== TASK REQUIREMENTS ==
The word to find is "loop". Copy each line of the material that contains it.

BEGIN PROVIDED INFORMATION

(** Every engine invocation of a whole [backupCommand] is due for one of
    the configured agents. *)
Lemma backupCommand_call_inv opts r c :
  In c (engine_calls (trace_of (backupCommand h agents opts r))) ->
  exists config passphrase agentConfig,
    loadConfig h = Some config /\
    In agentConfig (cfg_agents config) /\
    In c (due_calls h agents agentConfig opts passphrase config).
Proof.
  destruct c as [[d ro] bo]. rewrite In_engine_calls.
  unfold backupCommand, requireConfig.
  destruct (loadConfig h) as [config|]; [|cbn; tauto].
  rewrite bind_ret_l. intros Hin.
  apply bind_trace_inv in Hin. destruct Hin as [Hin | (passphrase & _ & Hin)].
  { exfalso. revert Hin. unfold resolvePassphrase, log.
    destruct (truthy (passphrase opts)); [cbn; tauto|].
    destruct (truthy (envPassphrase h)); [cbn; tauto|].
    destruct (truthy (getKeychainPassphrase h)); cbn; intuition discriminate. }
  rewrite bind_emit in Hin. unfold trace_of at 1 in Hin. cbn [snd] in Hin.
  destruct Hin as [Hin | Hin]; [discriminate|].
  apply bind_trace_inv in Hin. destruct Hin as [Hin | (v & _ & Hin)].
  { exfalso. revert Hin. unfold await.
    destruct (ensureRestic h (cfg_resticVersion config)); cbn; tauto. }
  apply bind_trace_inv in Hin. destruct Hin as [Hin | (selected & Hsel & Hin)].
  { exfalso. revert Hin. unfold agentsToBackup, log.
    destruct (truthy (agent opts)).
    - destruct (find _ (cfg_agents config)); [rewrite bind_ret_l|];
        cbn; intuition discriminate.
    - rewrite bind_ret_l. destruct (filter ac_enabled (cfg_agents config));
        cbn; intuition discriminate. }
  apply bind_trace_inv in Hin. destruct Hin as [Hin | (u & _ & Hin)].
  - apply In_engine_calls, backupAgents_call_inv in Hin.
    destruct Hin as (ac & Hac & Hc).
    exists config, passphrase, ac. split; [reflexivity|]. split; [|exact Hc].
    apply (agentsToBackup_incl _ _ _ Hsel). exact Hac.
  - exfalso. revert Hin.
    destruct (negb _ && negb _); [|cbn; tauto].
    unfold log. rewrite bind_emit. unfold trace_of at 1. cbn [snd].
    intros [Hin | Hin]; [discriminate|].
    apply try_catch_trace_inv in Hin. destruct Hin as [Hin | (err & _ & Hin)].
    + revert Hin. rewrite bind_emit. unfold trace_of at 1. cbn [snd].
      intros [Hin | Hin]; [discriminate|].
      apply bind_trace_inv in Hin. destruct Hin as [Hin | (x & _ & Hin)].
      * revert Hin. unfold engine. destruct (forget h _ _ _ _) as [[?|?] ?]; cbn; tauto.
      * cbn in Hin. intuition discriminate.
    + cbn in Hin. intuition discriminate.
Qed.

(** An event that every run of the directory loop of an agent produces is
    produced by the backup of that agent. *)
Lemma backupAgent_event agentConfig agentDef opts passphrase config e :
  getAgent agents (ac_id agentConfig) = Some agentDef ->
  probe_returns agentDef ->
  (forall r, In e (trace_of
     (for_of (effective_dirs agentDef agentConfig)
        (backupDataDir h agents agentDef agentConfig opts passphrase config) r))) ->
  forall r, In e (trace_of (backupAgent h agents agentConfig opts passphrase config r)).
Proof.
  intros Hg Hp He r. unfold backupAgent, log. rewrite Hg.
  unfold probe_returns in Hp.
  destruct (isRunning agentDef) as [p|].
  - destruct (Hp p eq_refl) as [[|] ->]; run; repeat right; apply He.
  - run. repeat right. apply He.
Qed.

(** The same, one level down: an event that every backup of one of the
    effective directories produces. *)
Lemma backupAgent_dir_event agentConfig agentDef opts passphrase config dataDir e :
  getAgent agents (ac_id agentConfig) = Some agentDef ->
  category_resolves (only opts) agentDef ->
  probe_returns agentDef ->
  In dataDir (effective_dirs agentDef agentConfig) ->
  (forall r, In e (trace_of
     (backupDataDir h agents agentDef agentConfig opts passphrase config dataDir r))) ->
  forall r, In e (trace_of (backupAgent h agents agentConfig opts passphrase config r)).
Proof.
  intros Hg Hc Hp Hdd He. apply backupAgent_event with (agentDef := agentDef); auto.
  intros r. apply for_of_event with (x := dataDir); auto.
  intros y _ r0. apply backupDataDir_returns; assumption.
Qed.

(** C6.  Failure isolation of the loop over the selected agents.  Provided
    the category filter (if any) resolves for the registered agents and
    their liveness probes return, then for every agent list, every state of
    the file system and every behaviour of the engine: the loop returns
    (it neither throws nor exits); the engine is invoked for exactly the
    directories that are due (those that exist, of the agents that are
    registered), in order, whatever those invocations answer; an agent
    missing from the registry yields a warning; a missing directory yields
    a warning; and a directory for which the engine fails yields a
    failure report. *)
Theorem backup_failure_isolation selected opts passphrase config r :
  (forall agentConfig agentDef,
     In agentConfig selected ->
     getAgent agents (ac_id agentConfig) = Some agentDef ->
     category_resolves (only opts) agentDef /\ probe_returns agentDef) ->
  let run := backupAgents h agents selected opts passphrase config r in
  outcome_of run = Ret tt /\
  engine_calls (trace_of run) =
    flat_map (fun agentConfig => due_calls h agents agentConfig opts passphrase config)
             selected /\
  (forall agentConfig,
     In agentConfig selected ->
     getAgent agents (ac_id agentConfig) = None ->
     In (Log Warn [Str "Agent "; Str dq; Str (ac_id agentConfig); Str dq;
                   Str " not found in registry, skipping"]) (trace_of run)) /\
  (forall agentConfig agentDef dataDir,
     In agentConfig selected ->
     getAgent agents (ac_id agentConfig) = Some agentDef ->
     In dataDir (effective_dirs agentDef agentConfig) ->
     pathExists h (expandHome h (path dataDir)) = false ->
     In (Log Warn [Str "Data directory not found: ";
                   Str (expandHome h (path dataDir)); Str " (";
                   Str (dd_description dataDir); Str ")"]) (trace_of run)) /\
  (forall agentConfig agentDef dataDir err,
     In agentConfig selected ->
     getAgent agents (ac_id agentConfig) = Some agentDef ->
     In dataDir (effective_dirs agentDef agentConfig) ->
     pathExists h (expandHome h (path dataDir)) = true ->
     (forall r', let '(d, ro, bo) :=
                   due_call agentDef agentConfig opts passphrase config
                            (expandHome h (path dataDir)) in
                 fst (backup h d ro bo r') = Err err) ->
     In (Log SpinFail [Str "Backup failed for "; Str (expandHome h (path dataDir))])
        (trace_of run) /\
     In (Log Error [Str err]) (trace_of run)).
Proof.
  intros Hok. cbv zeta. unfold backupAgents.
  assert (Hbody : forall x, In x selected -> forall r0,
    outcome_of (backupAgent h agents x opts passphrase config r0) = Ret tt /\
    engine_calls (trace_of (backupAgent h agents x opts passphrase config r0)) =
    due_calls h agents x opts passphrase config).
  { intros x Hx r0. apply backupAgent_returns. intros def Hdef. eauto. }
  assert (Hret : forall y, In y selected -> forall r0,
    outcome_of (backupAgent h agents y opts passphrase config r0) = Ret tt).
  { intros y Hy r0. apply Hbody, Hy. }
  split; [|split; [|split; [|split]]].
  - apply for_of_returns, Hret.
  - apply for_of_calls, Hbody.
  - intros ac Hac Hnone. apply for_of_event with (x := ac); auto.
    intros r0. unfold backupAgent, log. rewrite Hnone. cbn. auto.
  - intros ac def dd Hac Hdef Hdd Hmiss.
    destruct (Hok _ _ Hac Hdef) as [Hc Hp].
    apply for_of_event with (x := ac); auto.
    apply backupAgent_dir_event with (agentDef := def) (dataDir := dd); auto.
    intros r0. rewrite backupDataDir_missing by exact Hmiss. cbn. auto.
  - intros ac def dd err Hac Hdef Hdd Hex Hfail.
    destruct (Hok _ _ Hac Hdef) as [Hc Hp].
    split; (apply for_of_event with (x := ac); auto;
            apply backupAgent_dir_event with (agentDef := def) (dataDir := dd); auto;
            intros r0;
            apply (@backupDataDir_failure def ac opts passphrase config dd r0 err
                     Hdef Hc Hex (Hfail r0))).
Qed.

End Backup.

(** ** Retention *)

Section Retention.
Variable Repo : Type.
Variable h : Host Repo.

END PROVIDED INFORMATION

== PROBLEM SOLUTION ==
(** An event that every run of the directory loop of an agent produces is
(** C6.  Failure isolation of the loop over the selected agents.  Provided
    the file system and every behaviour of the engine: the loop returns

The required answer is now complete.